Interview in Campbell River Courier-Islander

Tugboats have been part of BC's history since 1836 and author Doreen Armitage has set out to ensure that the public knows more about them.

Armitage recently visited Page 11 Books in Campbell River to promote her latest book From the Wheelhouse: Tugboaters tell their own stories. Armitage said the book aims to capture the ins and outs of working in the industry - the tides, wild weather, breakaway barges, the jokes, the boredom, the superstitions and more.

"I interviewed 17 tugboat skippers and crew about their experiences," Armitage said. "Three were still working, some were retired, some of the stories go back to the 1930s. There's a real range."

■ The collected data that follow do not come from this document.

(** X14. Inside the simulation window the two child range-table hooks, for
    a hypothetical table, run their injection helper and then the saved
    handler as well: the helper comes first, and when it raises the saved
    handler is not called. *)
Theorem child_rtentry_hooks_active (s : State World)
    (Hon : HYPO_ENABLED s = true) :
  (forall root parentrte parentRTindex parentrel top_parentrc appinfos partdesc,
     hypo_table_oid_is_hypothetical (hypoTables s) (rd_id parentrel) = true ->
     hypo_expand_child_rtentry_hook root parentrte parentRTindex parentrel
       top_parentrc appinfos partdesc s
     = (in_world (hypo_ExpandChildRTE (hypoTables s) root parentrte
                    parentRTindex parentrel top_parentrc appinfos partdesc) ;;
        fall_through_expand_child_rtentry root parentrte parentRTindex
          parentrel top_parentrc appinfos partdesc) s
     /\ (forall msg w,
           hypo_ExpandChildRTE (hypoTables s) root parentrte parentRTindex
             parentrel top_parentrc appinfos partdesc (world s) = (Raise msg, w) ->
           hypo_expand_child_rtentry_hook root parentrte parentRTindex parentrel
             top_parentrc appinfos partdesc s = (Raise msg, set_world w s)))
  /\ (forall childrte parentOID childOID,
        hypo_table_oid_is_hypothetical (hypoTables s) (rte_relid childrte) = true ->
        hypo_build_child_rtentry_hook childrte parentOID childOID s
        = (in_world (hypo_BuildChildRTE (hypoTables s) childrte parentOID
                       childOID) ;;
           fall_through_build_child_rtentry childrte parentOID childOID) s
        /\ (forall msg w,
              hypo_BuildChildRTE (hypoTables s) childrte parentOID childOID
                (world s) = (Raise msg, w) ->
              hypo_build_child_rtentry_hook childrte parentOID childOID s
              = (Raise msg, set_world w s))).
Proof.
  split.
  - intros root parentrte parentRTindex parentrel top_parentrc appinfos
           partdesc Hhypo.
    unfold hypo_expand_child_rtentry_hook. read_globals.
    rewrite Hon, Hhypo. simpl.
    split; [reflexivity | intros msg w Hfail].
    apply bind_raises. now apply in_world_raises.
  - intros childrte parentOID childOID Hhypo.
    unfold hypo_build_child_rtentry_hook. read_globals.
    rewrite Hon, Hhypo. simpl.
    split; [reflexivity | intros msg w Hfail].
    apply bind_raises. now apply in_world_raises.
Qed.
End PartitioningHooks.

Armitage, a retired teacher, has written two other books: Around the Sound: A History of Howe Sound-Whistler and Burrard Inlet: A History. She said she loves BC history and she loves the ocean.

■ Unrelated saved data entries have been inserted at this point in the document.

#[export] Instance float_wcs : WCSLibrary float (float * float) (LinearWCS float) (LinearWCS float) := {|
  WCS_of_header := fun h => h;
  celestial := fun w => w;
  cdelt := fun w => scales w;
  pixel_to_world := fun w px py =>
    (fst (crval w) + (px - fst (crpix w)) * nth 0 (scales w) one,
     snd (crval w) + (py - snd (crpix w)) * nth 1 (scales w) one)%float
|}.

(** Libraries that, like regions and photutils, accept a circle only with
    a radius above zero, and raise nothing else. *)
#[export] Instance strict_radius
    : Libraries (F := float) (U := Unit) (SkyCoord := float * float)
                (Header := LinearWCS float) (WCS := LinearWCS float) :=
  fun c =>
    match c with
    | CircleSkyRegion_call _ radius | SkyCircularAperture_call _ radius =>
        if (0 <? value radius)%float then None else Some ValueError
    | _ => None
    end.

Definition total (img : Image float) : float :=
  fold_left add (concat img) zero.

Definition total_err (img : Image float) : float :=
  sqrt (fold_left add (map (fun v => v * v)%float (concat img)) zero).

(** Sums every pixel, whatever the aperture. *)
Definition whole_image_photometry (call : PhotCall (F := float) (U := Unit) (SkyCoord := float * float) (WCS := LinearWCS float))
    : result (Table float) :=
  match call_error call with
  | Some e => Ok [("aperture_sum"%string, [total (call_data call)]);
                  ("aperture_sum_err"%string, [total_err e])]
  | None => Ok [("aperture_sum"%string, [total (call_data call)])]
  end.

Definition w : LinearWCS float :=
  {| crpix := (1, 1)%float; crval := (10, 20)%float;
     scales := [(-0.5)%float; 0.5%float] |}.

Definition pix_region : CirclePixelRegion (F := float) :=
  {| pix_center := {| x := 2%float; y := 3%float |}; pix_radius := 2%float |}.

Definition region : CircleSkyRegion := sky_region w pix_region.

Definition aperture : SkyCircularAperture := sky_aperture region.

Definition plane (v : float) : Image float := [[v; v]; [v; v]].

(** A cube of three slices at 1, 1.5 and 2 micron. *)
Definition spec1d : Spectrum1D (list (Image float)) :=
  {| flux := {| value := [plane 1; plane 2; plane 3]; unit := MJy_sr |};
     spectral_axis := {| value := [1; 1.5; 2]%float; unit := um |};
     uncertainty := None |}.

Definition sci : list (Image float) := [plane 1; plane 2; plane 3]%float.

Definition err : list (Image float) := [plane 0.5; plane 0.5; plane 0.5]%float.

(** Stacks shorter than the spectral axis. *)
Definition short_sci : list (Image float) := [plane 1; plane 2]%float.

Definition short_err : list (Image float) := [plane 0.5]%float.

Definition hdulist : HDUList (F := float) (Header := LinearWCS float) :=
  [("PRIMARY"%string, {| header := w; data := [] |});
   ("SCI"%string, {| header := w; data := sci |});
   ("ERR"%string, {| header := w; data := err |})].

(** The same file with an ERR extension of a single plane. *)
Definition hdulist_short_err : HDUList (F := float) (Header := LinearWCS float) :=
  [("PRIMARY"%string, {| header := w; data := [] |});
   ("SCI"%string, {| header := w; data := sci |});
   ("ERR"%string, {| header := w; data := short_err |})].

(** Files are named by a number; file 1 holds the cube, file 2 the cube
    with the short ERR extension. *)
Definition decode_hdulist (raw : nat) : option (HDUList (F := float) (Header := LinearWCS float)) :=
  match raw with
  | 1%nat => Some hdulist
  | 2%nat => Some hdulist_short_err
  | _ => None
  end.

Definition decode_spectrum (raw : nat) : option (Spectrum1D (F := float) (U := Unit) (list (Image float))) :=
  match raw with
  | 1%nat | 2%nat => Some spec1d
  | _ => None
  end.

Definition env : Env (F := float) (RawFile := nat) :=
  {| stored := Some 1%nat; selected := Some pix_region |}.

Definition env_short_err : Env (F := float) (RawFile := nat) :=
  {| stored := Some 2%nat; selected := Some pix_region |}.

(** The same selection with no file, with an unreadable file, and the file
    with no selection. *)
Definition env_no_file : Env (F := float) (RawFile := nat) :=
  {| stored := None; selected := Some pix_region |}.

Definition env_bad_file : Env (F := float) (RawFile := nat) :=
  {| stored := Some 0%nat; selected := Some pix_region |}.

Definition env_no_selection : Env (F := float) (RawFile := nat) :=
  {| stored := Some 1%nat; selected := None |}.

End Demo.

(** ** Further settings *)

Section HDULists.

Context {F Header : Type}.

(** Two HDU lists with the same names and the same data, entry by entry,
    and the same header in second place; the other headers are free. *)
Definition same_but_headers (h h' : HDUList (F := F) (Header := Header)) : Prop :=
  Forall2 (fun p p' => fst p = fst p' /\ data (snd p) = data (snd p')) h h' /\
  option_map (fun p => header (snd p)) (nth_error h 1) =
  option_map (fun p => header (snd p)) (nth_error h' 1).

End HDULists.

Module Cases.

Import PrimFloat Demo.

(** A cube with no wavelength at all. *)
Definition spec1d_no_axis : Spectrum1D (F := float) (U := Unit) (list (Image float)) :=
  {| flux := {| value := []; unit := MJy_sr |};
     spectral_axis := {| value := []; unit := um |};
     uncertainty := None |}.

(** A photometry that rejects every image whose pixels sum to 8. *)
Definition picky_photometry (call : PhotCall (F := float) (U := Unit) (SkyCoord := float * float) (WCS := LinearWCS float))
    : result (Table float) :=
  if (total (call_data call) =? 8)%float
  then Raise (LibraryError "rejected")
  else whole_image_photometry call.

(** Files without an ERR extension, without a SCI extension, and the demo
    file with other headers in the first and third place. *)
Definition hdulist_no_err : HDUList (F := float) (Header := LinearWCS float) :=
  [("PRIMARY"%string, {| header := w; data := [] |});
   ("SCI"%string, {| header := w; data := sci |})].

Definition hdulist_no_sci : HDUList (F := float) (Header := LinearWCS float) :=
  [("PRIMARY"%string, {| header := w; data := [] |});
   ("ERR"%string, {| header := w; data := err |})].

Definition w_other : LinearWCS float :=
  {| crpix := (0, 0)%float; crval := (0, 0)%float; scales := [3; 7]%float |}.

Definition hdulist_other_headers : HDUList (F := float) (Header := LinearWCS float) :=
  [("PRIMARY"%string, {| header := w_other; data := [] |});
   ("SCI"%string, {| header := w; data := sci |});
   ("ERR"%string, {| header := w_other; data := err |})].

Definition decode_no_err (raw : nat) : option (HDUList (F := float) (Header := LinearWCS float)) :=
  Some hdulist_no_err.

Definition decode_no_sci (raw : nat) : option (HDUList (F := float) (Header := LinearWCS float)) :=
  Some hdulist_no_sci.

Definition decode_other_headers (raw : nat) : option (HDUList (F := float) (Header := LinearWCS float)) :=
  match raw with
  | 1%nat => Some hdulist_other_headers
  | 2%nat => Some hdulist_short_err
  | _ => None
  end.

(** The demo WCS with the signs of both scales flipped. *)
Definition w_flipped : LinearWCS float :=
  {| crpix := (1, 1)%float; crval := (10, 20)%float;
     scales := [0.5%float; (-0.5)%float] |}.

(** A photometry that reports the radius of the aperture it is given as
    the sum, so that the extracted flux shows the radii used. *)
Definition radius_probe (call : PhotCall (F := float) (U := Unit) (SkyCoord := float * float) (WCS := LinearWCS float))
    : result (Table float) :=
  Ok [("aperture_sum"%string, [value (r (call_aperture call))]);
      ("aperture_sum_err"%string, [0%float])].

(** A WCS with both scales at 1e200 (written in binary64), whose product
    is more than binary64 holds, and a selection of radius zero. *)
Definition w_huge : LinearWCS float :=
  {| crpix := (1, 1)%float; crval := (10, 20)%float;
     scales := [0x1.4e718d7d7625ap+664%float; 0x1.4e718d7d7625ap+664%float] |}.

Definition pix_region_point : CirclePixelRegion (F := float) :=
  {| pix_center := {| x := 2%float; y := 3%float |}; pix_radius := 0%float |}.

End Cases.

"Tugboats always fascinated me," she said. "I could have written 10 more books on the subject. I knew the next book I did had to be about the ocean, I've always been fascinated by the sea."

Over the years, tugs and their crews have towed everything from food and machinery to rocks, paper, oil, salt, lumber, cars and houses. Armitage said the tug has kept BC's marine economy vital.

Tugs are called to emergencies on the water. Their crews work with the Coast Guard and fireboats to save lives and retrieve damaged vessels. Armitage said there are some hair-raising stories in her book about the wild weather tugs face, including storms, fog, riptides and whirlpools.
The book is illustrated with photos and images from the collections of the skippers who appear in the stories.
Armitage has lived in the Vancouver/Howe Sound area for 27 years and is an avid boater. She organizes workshops, talks and slide shows for history groups, schools and libraries in her spare time.